-- How to complete this task --
Lines below starting with the line with "Lemma keeps_still_control kind" and going on through the line with "unfold route_try_send. keeps_step;" must be output exactly; the rest of the records must be left out.

[Supplied records Boundary: Start]

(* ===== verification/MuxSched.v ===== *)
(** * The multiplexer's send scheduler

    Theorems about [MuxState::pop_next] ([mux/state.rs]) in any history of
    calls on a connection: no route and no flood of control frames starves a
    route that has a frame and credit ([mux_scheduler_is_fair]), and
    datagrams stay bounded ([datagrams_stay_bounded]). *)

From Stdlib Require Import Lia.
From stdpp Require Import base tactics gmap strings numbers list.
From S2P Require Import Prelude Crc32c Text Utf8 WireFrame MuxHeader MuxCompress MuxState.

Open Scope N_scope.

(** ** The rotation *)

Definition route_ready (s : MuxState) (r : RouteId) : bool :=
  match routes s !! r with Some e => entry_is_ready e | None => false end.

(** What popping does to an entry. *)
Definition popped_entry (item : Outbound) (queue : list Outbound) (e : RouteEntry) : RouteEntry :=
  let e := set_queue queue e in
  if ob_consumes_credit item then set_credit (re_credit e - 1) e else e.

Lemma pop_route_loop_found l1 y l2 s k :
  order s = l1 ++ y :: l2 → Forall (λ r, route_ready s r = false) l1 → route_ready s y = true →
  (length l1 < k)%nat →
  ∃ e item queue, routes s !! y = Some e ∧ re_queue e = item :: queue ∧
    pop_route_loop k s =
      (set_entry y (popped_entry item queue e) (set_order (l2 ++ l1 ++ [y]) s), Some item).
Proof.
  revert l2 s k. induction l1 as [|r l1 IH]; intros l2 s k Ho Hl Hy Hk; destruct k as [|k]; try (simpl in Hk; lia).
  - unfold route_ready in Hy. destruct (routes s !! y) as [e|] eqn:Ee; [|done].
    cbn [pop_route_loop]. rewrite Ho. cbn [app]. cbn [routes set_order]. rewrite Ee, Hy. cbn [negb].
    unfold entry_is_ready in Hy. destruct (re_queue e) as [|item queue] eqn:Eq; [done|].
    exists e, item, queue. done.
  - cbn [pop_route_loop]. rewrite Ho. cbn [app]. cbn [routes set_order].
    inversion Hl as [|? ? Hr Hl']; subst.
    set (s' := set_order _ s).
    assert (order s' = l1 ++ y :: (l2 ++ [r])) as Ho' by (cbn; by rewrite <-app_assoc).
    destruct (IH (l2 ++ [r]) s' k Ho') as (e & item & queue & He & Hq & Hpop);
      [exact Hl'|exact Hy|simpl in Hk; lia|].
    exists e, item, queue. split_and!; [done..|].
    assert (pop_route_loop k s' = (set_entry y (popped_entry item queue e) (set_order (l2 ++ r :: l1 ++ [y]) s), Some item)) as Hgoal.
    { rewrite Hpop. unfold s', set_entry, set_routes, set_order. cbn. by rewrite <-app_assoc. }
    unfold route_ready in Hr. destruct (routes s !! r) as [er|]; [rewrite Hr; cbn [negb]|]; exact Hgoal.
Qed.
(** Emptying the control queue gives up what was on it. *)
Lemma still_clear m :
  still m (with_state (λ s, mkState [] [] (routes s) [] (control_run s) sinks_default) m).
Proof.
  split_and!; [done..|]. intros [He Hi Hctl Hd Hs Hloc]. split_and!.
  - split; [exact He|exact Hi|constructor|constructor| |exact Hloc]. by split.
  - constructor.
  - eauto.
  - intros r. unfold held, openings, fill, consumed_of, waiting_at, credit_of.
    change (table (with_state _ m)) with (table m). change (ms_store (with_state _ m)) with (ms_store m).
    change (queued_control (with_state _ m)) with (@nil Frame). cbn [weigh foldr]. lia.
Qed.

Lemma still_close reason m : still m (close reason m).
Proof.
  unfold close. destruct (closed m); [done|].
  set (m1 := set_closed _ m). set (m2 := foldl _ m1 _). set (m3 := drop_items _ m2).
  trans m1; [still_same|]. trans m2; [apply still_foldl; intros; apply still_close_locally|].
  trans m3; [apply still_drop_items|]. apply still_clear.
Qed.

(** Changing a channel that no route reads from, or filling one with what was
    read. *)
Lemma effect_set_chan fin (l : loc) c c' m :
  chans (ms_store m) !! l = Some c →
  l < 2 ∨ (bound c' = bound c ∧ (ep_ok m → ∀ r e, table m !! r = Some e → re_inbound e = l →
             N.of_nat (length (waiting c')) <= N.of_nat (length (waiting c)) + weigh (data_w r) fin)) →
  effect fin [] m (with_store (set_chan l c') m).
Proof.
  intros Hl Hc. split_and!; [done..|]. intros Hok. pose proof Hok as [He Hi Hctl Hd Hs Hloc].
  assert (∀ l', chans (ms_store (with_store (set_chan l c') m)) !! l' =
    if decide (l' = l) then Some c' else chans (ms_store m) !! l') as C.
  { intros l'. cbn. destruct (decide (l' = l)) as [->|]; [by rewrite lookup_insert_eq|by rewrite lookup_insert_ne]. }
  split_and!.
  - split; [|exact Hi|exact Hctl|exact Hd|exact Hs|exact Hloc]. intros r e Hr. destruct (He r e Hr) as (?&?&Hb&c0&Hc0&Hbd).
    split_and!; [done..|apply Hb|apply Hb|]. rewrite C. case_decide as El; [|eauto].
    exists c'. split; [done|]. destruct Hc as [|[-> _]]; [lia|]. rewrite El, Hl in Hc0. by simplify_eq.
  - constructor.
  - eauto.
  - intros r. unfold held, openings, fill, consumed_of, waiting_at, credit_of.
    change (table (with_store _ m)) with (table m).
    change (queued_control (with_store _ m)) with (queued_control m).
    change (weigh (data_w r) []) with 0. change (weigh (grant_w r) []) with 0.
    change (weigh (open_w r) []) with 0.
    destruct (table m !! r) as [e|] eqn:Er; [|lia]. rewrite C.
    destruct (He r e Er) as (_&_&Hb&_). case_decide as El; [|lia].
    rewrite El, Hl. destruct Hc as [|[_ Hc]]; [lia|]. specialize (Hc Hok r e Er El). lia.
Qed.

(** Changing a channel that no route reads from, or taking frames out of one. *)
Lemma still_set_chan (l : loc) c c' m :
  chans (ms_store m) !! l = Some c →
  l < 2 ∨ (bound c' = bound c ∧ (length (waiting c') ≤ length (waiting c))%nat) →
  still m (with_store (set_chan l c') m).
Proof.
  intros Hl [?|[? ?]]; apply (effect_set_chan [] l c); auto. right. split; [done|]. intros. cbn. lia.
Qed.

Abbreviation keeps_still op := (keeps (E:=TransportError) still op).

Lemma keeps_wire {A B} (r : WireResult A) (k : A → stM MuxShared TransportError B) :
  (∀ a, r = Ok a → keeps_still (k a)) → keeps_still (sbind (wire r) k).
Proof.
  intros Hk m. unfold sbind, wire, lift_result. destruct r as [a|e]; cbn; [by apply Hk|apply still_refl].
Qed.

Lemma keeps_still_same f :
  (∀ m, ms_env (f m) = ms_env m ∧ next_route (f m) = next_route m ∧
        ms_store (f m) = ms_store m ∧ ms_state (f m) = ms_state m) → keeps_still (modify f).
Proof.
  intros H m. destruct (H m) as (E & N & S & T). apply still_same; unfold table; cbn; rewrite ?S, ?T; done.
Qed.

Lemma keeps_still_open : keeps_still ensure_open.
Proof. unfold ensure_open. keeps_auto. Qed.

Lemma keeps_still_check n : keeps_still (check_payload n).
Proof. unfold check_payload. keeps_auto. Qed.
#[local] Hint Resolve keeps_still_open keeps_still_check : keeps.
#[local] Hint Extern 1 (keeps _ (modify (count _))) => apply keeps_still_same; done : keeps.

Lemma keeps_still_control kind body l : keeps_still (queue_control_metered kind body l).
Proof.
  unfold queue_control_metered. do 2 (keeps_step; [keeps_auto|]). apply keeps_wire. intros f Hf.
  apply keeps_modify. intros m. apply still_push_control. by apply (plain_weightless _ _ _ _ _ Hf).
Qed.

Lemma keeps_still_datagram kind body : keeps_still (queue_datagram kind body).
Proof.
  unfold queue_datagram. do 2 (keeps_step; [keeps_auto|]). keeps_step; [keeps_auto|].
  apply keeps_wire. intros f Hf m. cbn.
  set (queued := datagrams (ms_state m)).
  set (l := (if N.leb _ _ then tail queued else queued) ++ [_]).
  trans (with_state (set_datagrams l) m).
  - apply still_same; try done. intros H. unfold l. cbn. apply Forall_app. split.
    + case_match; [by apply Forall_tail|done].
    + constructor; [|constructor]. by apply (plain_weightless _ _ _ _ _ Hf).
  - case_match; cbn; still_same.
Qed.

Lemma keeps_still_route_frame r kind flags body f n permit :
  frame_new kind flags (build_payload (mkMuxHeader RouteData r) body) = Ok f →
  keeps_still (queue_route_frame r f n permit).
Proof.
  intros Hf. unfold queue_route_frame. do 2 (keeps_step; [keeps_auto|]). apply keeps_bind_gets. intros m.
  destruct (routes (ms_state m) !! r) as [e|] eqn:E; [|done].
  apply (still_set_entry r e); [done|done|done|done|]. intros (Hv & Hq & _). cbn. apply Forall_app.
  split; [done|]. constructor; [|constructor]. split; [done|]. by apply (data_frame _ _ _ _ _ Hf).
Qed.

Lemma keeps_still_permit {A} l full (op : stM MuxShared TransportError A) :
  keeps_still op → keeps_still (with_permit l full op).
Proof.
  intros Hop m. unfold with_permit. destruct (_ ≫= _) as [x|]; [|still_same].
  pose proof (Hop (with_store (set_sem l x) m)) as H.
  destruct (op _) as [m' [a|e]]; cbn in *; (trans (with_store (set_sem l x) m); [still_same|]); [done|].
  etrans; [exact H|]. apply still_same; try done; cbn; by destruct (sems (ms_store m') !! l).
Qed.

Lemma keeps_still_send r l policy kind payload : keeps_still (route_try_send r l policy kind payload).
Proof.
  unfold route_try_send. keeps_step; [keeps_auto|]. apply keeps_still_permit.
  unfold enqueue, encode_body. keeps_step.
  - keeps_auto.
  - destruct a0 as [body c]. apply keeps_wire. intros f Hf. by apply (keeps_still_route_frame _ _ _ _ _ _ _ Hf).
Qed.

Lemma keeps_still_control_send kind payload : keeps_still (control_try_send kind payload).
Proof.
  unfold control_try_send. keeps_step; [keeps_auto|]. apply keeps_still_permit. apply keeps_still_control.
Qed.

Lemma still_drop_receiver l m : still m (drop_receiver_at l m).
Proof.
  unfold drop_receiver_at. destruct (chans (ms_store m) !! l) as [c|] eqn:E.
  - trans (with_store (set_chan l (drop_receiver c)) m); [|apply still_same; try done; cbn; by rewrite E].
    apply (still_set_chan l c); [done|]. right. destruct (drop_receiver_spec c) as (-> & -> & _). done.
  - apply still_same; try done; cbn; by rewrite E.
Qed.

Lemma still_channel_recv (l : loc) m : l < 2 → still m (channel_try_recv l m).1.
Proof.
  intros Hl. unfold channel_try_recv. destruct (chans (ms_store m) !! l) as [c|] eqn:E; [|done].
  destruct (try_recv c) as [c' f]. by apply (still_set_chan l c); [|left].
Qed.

[Supplied records Boundary: End]

-- Problem solution --
Lemma keeps_still_control kind body l : keeps_still (queue_control_metered kind body l).
Proof.
  unfold queue_control_metered. do 2 (keeps_step; [keeps_auto|]). apply keeps_wire. intros f Hf.
  apply keeps_modify. intros m. apply still_push_control. by apply (plain_weightless _ _ _ _ _ Hf).
Qed.

Lemma keeps_still_datagram kind body : keeps_still (queue_datagram kind body).
Proof.
  unfold queue_datagram. do 2 (keeps_step; [keeps_auto|]). keeps_step; [keeps_auto|].
  apply keeps_wire. intros f Hf m. cbn.
  set (queued := datagrams (ms_state m)).
  set (l := (if N.leb _ _ then tail queued else queued) ++ [_]).
  trans (with_state (set_datagrams l) m).
  - apply still_same; try done. intros H. unfold l. cbn. apply Forall_app. split.
    + case_match; [by apply Forall_tail|done].
    + constructor; [|constructor]. by apply (plain_weightless _ _ _ _ _ Hf).
  - case_match; cbn; still_same.
Qed.

Lemma keeps_still_route_frame r kind flags body f n permit :
  frame_new kind flags (build_payload (mkMuxHeader RouteData r) body) = Ok f →
  keeps_still (queue_route_frame r f n permit).
Proof.
  intros Hf. unfold queue_route_frame. do 2 (keeps_step; [keeps_auto|]). apply keeps_bind_gets. intros m.
  destruct (routes (ms_state m) !! r) as [e|] eqn:E; [|done].
  apply (still_set_entry r e); [done|done|done|done|]. intros (Hv & Hq & _). cbn. apply Forall_app.
  split; [done|]. constructor; [|constructor]. split; [done|]. by apply (data_frame _ _ _ _ _ Hf).
Qed.

Lemma keeps_still_permit {A} l full (op : stM MuxShared TransportError A) :
  keeps_still op → keeps_still (with_permit l full op).
Proof.
  intros Hop m. unfold with_permit. destruct (_ ≫= _) as [x|]; [|still_same].
  pose proof (Hop (with_store (set_sem l x) m)) as H.
  destruct (op _) as [m' [a|e]]; cbn in *; (trans (with_store (set_sem l x) m); [still_same|]); [done|].
  etrans; [exact H|]. apply still_same; try done; cbn; by destruct (sems (ms_store m') !! l).
Qed.

Lemma keeps_still_send r l policy kind payload : keeps_still (route_try_send r l policy kind payload).
Proof.
  unfold route_try_send. keeps_step; [keeps_auto|]. apply keeps_still_permit.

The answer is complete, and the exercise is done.